§ **ASSIGNMENT**
The answer must be an exact copy of every entry.

● ● ● ●

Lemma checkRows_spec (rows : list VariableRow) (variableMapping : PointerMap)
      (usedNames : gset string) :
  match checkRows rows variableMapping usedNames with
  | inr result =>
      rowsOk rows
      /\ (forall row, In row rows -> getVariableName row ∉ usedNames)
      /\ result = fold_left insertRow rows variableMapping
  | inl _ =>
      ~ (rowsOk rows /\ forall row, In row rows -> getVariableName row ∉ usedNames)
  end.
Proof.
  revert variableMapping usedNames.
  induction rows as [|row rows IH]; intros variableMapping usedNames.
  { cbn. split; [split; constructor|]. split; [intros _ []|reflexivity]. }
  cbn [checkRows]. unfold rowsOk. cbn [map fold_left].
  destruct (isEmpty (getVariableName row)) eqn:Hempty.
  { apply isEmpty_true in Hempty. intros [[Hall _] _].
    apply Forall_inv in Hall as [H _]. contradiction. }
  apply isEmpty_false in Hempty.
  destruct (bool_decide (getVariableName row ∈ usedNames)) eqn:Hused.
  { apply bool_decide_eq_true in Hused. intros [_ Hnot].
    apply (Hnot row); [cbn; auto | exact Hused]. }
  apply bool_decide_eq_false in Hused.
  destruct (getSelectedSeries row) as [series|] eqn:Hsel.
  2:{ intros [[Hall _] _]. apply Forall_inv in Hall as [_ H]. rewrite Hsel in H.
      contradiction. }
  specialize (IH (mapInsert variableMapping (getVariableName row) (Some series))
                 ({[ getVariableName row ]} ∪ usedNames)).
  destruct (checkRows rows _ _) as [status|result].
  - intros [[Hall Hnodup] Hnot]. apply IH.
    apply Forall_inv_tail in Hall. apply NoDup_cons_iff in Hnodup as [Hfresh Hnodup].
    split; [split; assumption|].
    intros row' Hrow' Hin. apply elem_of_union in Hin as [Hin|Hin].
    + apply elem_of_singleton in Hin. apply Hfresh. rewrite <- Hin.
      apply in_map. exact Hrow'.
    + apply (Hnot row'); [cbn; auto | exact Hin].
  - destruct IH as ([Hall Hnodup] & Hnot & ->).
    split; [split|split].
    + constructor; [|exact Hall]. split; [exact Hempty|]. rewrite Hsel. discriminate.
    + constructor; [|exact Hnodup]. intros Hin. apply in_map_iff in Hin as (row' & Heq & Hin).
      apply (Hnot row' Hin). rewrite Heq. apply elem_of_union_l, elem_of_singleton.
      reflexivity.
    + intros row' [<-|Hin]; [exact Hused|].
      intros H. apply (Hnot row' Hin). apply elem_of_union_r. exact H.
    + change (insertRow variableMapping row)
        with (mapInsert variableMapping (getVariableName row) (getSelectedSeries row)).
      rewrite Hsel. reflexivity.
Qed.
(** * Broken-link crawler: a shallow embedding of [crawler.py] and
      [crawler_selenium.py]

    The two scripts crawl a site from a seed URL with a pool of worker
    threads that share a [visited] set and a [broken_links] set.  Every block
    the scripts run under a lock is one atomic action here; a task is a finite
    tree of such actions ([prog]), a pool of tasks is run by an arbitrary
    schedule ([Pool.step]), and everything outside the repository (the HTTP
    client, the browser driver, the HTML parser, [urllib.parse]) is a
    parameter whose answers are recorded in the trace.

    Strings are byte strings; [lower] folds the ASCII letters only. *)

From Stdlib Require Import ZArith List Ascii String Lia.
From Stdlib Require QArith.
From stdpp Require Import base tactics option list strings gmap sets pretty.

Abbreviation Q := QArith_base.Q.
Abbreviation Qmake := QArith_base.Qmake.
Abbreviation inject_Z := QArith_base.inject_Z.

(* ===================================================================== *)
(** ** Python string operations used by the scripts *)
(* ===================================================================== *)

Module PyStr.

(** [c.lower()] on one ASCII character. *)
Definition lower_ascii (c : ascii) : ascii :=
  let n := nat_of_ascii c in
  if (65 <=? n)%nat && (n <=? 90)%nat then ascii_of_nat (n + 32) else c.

● ● ● ●

§ **REPLY**
Lemma checkRows_spec (rows : list VariableRow) (variableMapping : PointerMap)
      (usedNames : gset string) :
  match checkRows rows variableMapping usedNames with
  | inr result =>
      rowsOk rows
      /\ (forall row, In row rows -> getVariableName row ∉ usedNames)
      /\ result = fold_left insertRow rows variableMapping
  | inl _ =>
      ~ (rowsOk rows /\ forall row, In row rows -> getVariableName row ∉ usedNames)
  end.
Proof.
  revert variableMapping usedNames.
  induction rows as [|row rows IH]; intros variableMapping usedNames.
  { cbn. split; [split; constructor|]. split; [intros _ []|reflexivity]. }
  cbn [checkRows]. unfold rowsOk. cbn [map fold_left].
  destruct (isEmpty (getVariableName row)) eqn:Hempty.
  { apply isEmpty_true in Hempty. intros [[Hall _] _].
    apply Forall_inv in Hall as [H _]. contradiction. }
  apply isEmpty_false in Hempty.
  destruct (bool_decide (getVariableName row ∈ usedNames)) eqn:Hused.
  { apply bool_decide_eq_true in Hused. intros [_ Hnot].
    apply (Hnot row); [cbn; auto | exact Hused]. }
  apply bool_decide_eq_false in Hused.
  destruct (getSelectedSeries row) as [series|] eqn:Hsel.
  2:{ intros [[Hall _] _]. apply Forall_inv in Hall as [_ H]. rewrite Hsel in H.
      contradiction. }
  specialize (IH (mapInsert variableMapping (getVariableName row) (Some series))
                 ({[ getVariableName row ]} ∪ usedNames)).
  destruct (checkRows rows _ _) as [status|result].
  - intros [[Hall Hnodup] Hnot]. apply IH.
    apply Forall_inv_tail in Hall. apply NoDup_cons_iff in Hnodup as [Hfresh Hnodup].
    split; [split; assumption|].
    intros row' Hrow' Hin. apply elem_of_union in Hin as [Hin|Hin].
    + apply elem_of_singleton in Hin. apply Hfresh. rewrite <- Hin.
      apply in_map. exact Hrow'.
    + apply (Hnot row'); [cbn; auto | exact Hin].
  - destruct IH as ([Hall Hnodup] & Hnot & ->).
    split; [split|split].
    + constructor; [|exact Hall]. split; [exact Hempty|]. rewrite Hsel. discriminate.
    + constructor; [|exact Hnodup]. intros Hin. apply in_map_iff in Hin as (row' & Heq & Hin).
      apply (Hnot row' Hin). rewrite Heq. apply elem_of_union_l, elem_of_singleton.
      reflexivity.
    + intros row' [<-|Hin]; [exact Hused|].
      intros H. apply (Hnot row' Hin). apply elem_of_union_r. exact H.
    + change (insertRow variableMapping row)
        with (mapInsert variableMapping (getVariableName row) (getSelectedSeries row)).
      rewrite Hsel. reflexivity.
Qed.
(** * Broken-link crawler: a shallow embedding of [crawler.py] and
      [crawler_selenium.py]

    The two scripts crawl a site from a seed URL with a pool of worker
    threads that share a [visited] set and a [broken_links] set.  Every block
    the scripts run under a lock is one atomic action here; a task is a finite
    tree of such actions ([prog]), a pool of tasks is run by an arbitrary
    schedule ([Pool.step]), and everything outside the repository (the HTTP
    client, the browser driver, the HTML parser, [urllib.parse]) is a
    parameter whose answers are recorded in the trace.

    Strings are byte strings; [lower] folds the ASCII letters only. *)

From Stdlib Require Import ZArith List Ascii String Lia.
From Stdlib Require QArith.
From stdpp Require Import base tactics option list strings gmap sets pretty.

Abbreviation Q := QArith_base.Q.
Abbreviation Qmake := QArith_base.Qmake.
Abbreviation inject_Z := QArith_base.inject_Z.

(* ===================================================================== *)
(** ** Python string operations used by the scripts *)
(* ===================================================================== *)

Module PyStr.

(** [c.lower()] on one ASCII character. *)
Definition lower_ascii (c : ascii) : ascii :=
  let n := nat_of_ascii c in
  if (65 <=? n)%nat && (n <=? 90)%nat then ascii_of_nat (n + 32) else c.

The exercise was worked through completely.